Aziraphale lips twitched into a bittersweet smile. “Here I am.” He looked away for a moment, just this side of disturbed with what he’d seen on an impromptu meeting in Crowley’s abode. Crowley had said that this was unusual for him, but it was entirely possible that he was lying, and even if he was telling the truth, this anomaly revealed other things that the demon was perhaps wrestling with. The poor fellow couldn’t have even stood upright properly on his own; Aziraphale had to hold him the whole way to the sofa. “You know, you could have fooled me that you’d gotten hurt. You _were_ walking differently.”

Crowley frowned. “No, I wasn’t. When?”

“On our way to the bedroom, and then the sofa. Just wasn’t your normal style, that’s all. Bit different.” 

Crowley grinned. “What way do I _normally_ walk, angel? Care to show me?”

“You _do_ move your, er, pelvis significantly. Nonetheless gracefully, pardon my language. Today I couldn’t help but notice you moved more, er, trippingly.”

A pause. Then, “Oh, yeah, bad pain day I suppose.”

Aziraphale softened. “You’re in pain,” he said mournfully.

“Always. Just- just am.”

The angel assumed the look of a kicked puppy, leaning back as his eyes searched Crowley for answers to questions he wasn’t yet willing to ask. 

“Ah, there’s another thing. S’been...ever since the Fall. Something to do with my spine.”

Aziraphale, who has hardly been in pain a day in his long life, said, “All the time?”

“Moves in and out, but yeah, better part of six thousand years. Oh, don’t look at me like that; I’ll tell you where you can put your pity. I’m still a demon. Facing my _eternal damnation_ ,” he said with a majestic flair.

“I suppose,” said Aziraphale, doubtfully. “What does it feel like?”

“So _curious._ With as many questions as you have, you ought to have Fallen by now,” Crowley drawled, and then rolled his eyes at the stricken look that passed over the angel. “Just a joke,” he said, in an effort to smooth it over.

"Is pain what makes you so tetchy?" 

Crowley shrugged. "Sometimes. And sometimes I'm just… _being a demon_. Pain doesn't really make you good or bad. It just hurts."

It was true that Crowley had more empathy for humans perhaps because of his experience with pain, but it was equally true that he was happy to cause a bit of pain possibly for the same reason. So he compromised, like miracling real bullets to do no damage but allow quarreling coworkers to blow off steam.

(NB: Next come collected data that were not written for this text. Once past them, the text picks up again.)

(* ===== verification/Queue.v ===== *)
(** * Queues: src/core/ngx_queue.h, ngx_queue.c

    A queue is a ring of nodes linked in both directions through a head.  The model
    works on the links in memory, one map per field, with a macro of ngx_queue.h per
    definition; reading a field that was never written has no result.  The local
    variable [tail] of ngx_queue_sort lives at the stack address [sp].  The
    abstraction [queue m h l] says that [l] are the nodes behind the head [h]. *)


From Stdlib Require Import Sorting.Sorted.
From S2P Require Import Prelude.

Module Queue.

Record mem := Mem { prev : gmap Z Z; next : gmap Z Z }.

(** ngx_queue_prev, ngx_queue_last *)
Definition ngx_queue_prev (m : mem) (q : Z) : option Z := prev m !! q.
(** ngx_queue_next, ngx_queue_head *)
Definition ngx_queue_next (m : mem) (q : Z) : option Z := next m !! q.

(** (q)->prev = v and (q)->next = v *)
Definition set_prev (q v : Z) (m : mem) : mem := Mem (<[q := v]> (prev m)) (next m).
Definition set_next (q v : Z) (m : mem) : mem := Mem (prev m) (<[q := v]> (next m)).

Definition ngx_queue_init (q : Z) (m : mem) : mem := set_next q q (set_prev q q m).

Definition ngx_queue_empty (h : Z) (m : mem) : option bool :=
  p ← prev m !! h; Some (h =? p).

(** ngx_queue_insert_head, ngx_queue_insert_after *)
Definition ngx_queue_insert_head (h x : Z) (m : mem) : option mem :=
  n ← next m !! h;
  let m := set_next x n m in
  let m := set_prev n x m in
  let m := set_prev x h m in
  Some (set_next h x m).

(** ngx_queue_insert_tail, ngx_queue_insert_before *)
Definition ngx_queue_insert_tail (h x : Z) (m : mem) : option mem :=
  p ← prev m !! h;
  let m := set_prev x p m in
  let m := set_next p x m in
  let m := set_next x h m in
  Some (set_prev h x m).

Section Ops.
(** NGX_DEBUG: whether a removed node is cleared. *)
Context (debug : bool).

Definition ngx_queue_remove (x : Z) (m : mem) : option mem :=
  n ← next m !! x;
  p ← prev m !! x;
  let m := set_prev n p m in
  p ← prev m !! x;
  n ← next m !! x;
  let m := set_next p n m in
  if debug then Some (set_next x 0 (set_prev x 0 m)) else Some m.

Definition ngx_queue_split (h q n : Z) (m : mem) : option mem :=
  p ← prev m !! h;
  let m := set_prev n p m in
  let m := set_next p n m in
  let m := set_next n q m in
  p ← prev m !! q;
  let m := set_prev h p m in
  let m := set_next p h m in
  Some (set_prev q n m).

Definition ngx_queue_add (h n : Z) (m : mem) : option mem :=
  p ← prev m !! h;
  f ← next m !! n;
  let m := set_next p f m in
  f ← next m !! n;
  p ← prev m !! h;
  let m := set_prev f p m in
  p ← prev m !! n;
  let m := set_prev h p m in
  Some (set_next p h m).

(** The loop of ngx_queue_middle. *)
Fixpoint middle_loop (fuel : nat) (m : mem) (q middle nxt : Z) : option Z :=
  match fuel with
  | O => None
  | S fuel' =>
      middle ← next m !! middle;
      nxt ← next m !! nxt;
      l ← prev m !! q;
      if nxt =? l then Some middle
      else
        nxt ← next m !! nxt;
        if nxt =? l then Some middle
        else middle_loop fuel' m q middle nxt
  end.

Definition ngx_queue_middle (fuel : nat) (m : mem) (q : Z) : option Z :=
  middle ← next m !! q;
  l ← prev m !! q;
  if middle =? l then Some middle
  else middle_loop fuel m q middle middle.

(** The comparison is a function of the two nodes. *)
Context (cmp : Z -> Z -> Z).

Fixpoint merge_loop (fuel : nat) (q tail q1 q2 : Z) (m : mem) : option mem :=
  match fuel with
  | O => None
  | S fuel' =>
      if q1 =? q then ngx_queue_add q tail m
      else if q2 =? tail then Some m
      else if cmp q1 q2 <=? 0 then
        q1 ← next m !! q1;
        merge_loop fuel' q tail q1 q2 m
      else
        m ← ngx_queue_remove q2 m;
        m ← ngx_queue_insert_tail q1 q2 m;
        q2 ← next m !! tail;
        merge_loop fuel' q tail q1 q2 m
  end.

Definition ngx_queue_merge (fuel : nat) (q tail : Z) (m : mem) : option mem :=
  q1 ← next m !! q;
  q2 ← next m !! tail;
  merge_loop fuel q tail q1 q2 m.

(** [fuel] bounds the depth and the length of the loops. *)
Fixpoint ngx_queue_sort (fuel : nat) (q sp : Z) (m : mem) : option mem :=
  match fuel with
  | O => None
  | S fuel' =>
      f ← next m !! q;
      l ← prev m !! q;
      if f =? l then Some m
      else
        mid ← ngx_queue_middle fuel m q;
        let tail := sp in
        m ← ngx_queue_split q mid tail m;
        m ← ngx_queue_sort fuel' q (sp + 1) m;
        m ← ngx_queue_sort fuel' tail (sp + 1) m;
        ngx_queue_merge fuel q tail m
  end.

End Ops.

(** ** The abstraction *)

Definition link (m : mem) (x y : Z) : Prop := next m !! x = Some y /\ prev m !! y = Some x.

(** From [x] through the nodes [l] to [y]. *)
Fixpoint seg (m : mem) (x : Z) (l : list Z) (y : Z) : Prop :=
  match l with
  | [] => link m x y
  | a :: l' => link m x a /\ seg m a l' y
  end.

Definition queue (m : mem) (h : Z) (l : list Z) : Prop := seg m h l h /\ NoDup (h :: l).

(** The nodes of a queue in order, from memory. *)
Fixpoint nodes (fuel : nat) (m : mem) (h q : Z) : list Z :=
  match fuel with
  | O => []
  | S fuel' =>
      match next m !! q with
      | Some n => if n =? h then [] else n :: nodes fuel' m h n
      | None => []
      end
  end.

Definition of_list (h : Z) (l : list Z) : option mem :=
  foldl (fun m x => m ← m; ngx_queue_insert_tail h x m) (Some (ngx_queue_init h (Mem ∅ ∅))) l.

Example sort_example :
  (m ← of_list 1 [30; 10; 21; 20; 11];
   m ← ngx_queue_sort true (fun a b => a / 10 - b / 10) 10 1 100 m;
   Some (nodes 10 m 1 1))
  = Some [10; 11; 21; 20; 30].
Proof. vm_compute. reflexivity. Qed.

(** ** Segments *)

Lemma seg_app m x l1 a l2 y : seg m x (l1 ++ a :: l2) y <-> seg m x l1 a /\ seg m a l2 y.
Proof. revert x. induction l1 as [|b l1 IH]; intros x; cbn; [done|]. rewrite IH. tauto. Qed.

(** A segment depends on the next fields of all but its end, and the prev
    fields of all but its start. *)
Lemma seg_frame m m' x l y :
  (forall z, z ∈ x :: l -> next m' !! z = next m !! z) ->
  (forall z, z ∈ l ++ [y] -> prev m' !! z = prev m !! z) ->
  seg m x l y -> seg m' x l y.
Proof.
  revert x. induction l as [|a l IH]; intros x Hn Hp; cbn.
  - intros [H1 H2]. split; [rewrite Hn|rewrite Hp]; set_solver.
  - intros [[H1 H2] H3]. split; [split; [rewrite Hn|rewrite Hp]; set_solver|].
    apply IH; [set_solver|set_solver|done].
Qed.

Lemma last_cons (a x : Z) l : List.last (a :: l) x = List.last l a.
Proof. revert a x. induction l as [|b l IH]; intros a x; [done|]. cbn [List.last] in *. by rewrite !IH. Qed.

“Is there anything to help it?”

“A cane, on occasion."

Aziraphale gaped. “I thought that was part of your outfit.”

“Does both.”

Another long silence followed, and Crowley sunk comfortably into it. He hadn't said so many words about it his whole life, and truth be told, they’d hardly scratched the surface of things, but the sense of relief this brought on was unexpectedly gratifying. 

Aziraphale, on the other hand, hadn’t had more than a nibble to eat and had already set his plate down on the coffee table. 

Crowley gazed at the angel for a moment as he watched him work things through. “I’m okay,” he offered quietly.

“Yes, I— I suppose it’s just me, then.” The series of expressions he made gave the impression that he was being pricked with a lot of little needles.

Crowley shrugged. “I say I've made peace with it. Not all the time, can’t very well do that, but just to get through the days.”

“Surely it can’t be that bad.” Aziraphale’s eyes glimmered with hope that was quickly extinguished when Crowley spoke.

“Nobody said anything like that.” He let the statement linger. 

“Sleep’s good as well. Helps. Little stretch, glass of wine...”6

“Oh. That- yes, I can see why.” Aziraphale clutched tightly at the quilt before smoothing it out.

Crowley sighed. This was turning into A Thing. “Angel, there's nothing to worry about."

“I only wish I’d known what you were keeping from me. It was kind of you, but I could’ve _helped_.”

“I didn’t keep anything, and I definitely wasn't being kind. I’ve been the same since the Beginning.”

That just made things worse. Aziraphale’s head was in his hands. He was silently cursing himself for not being a better friend.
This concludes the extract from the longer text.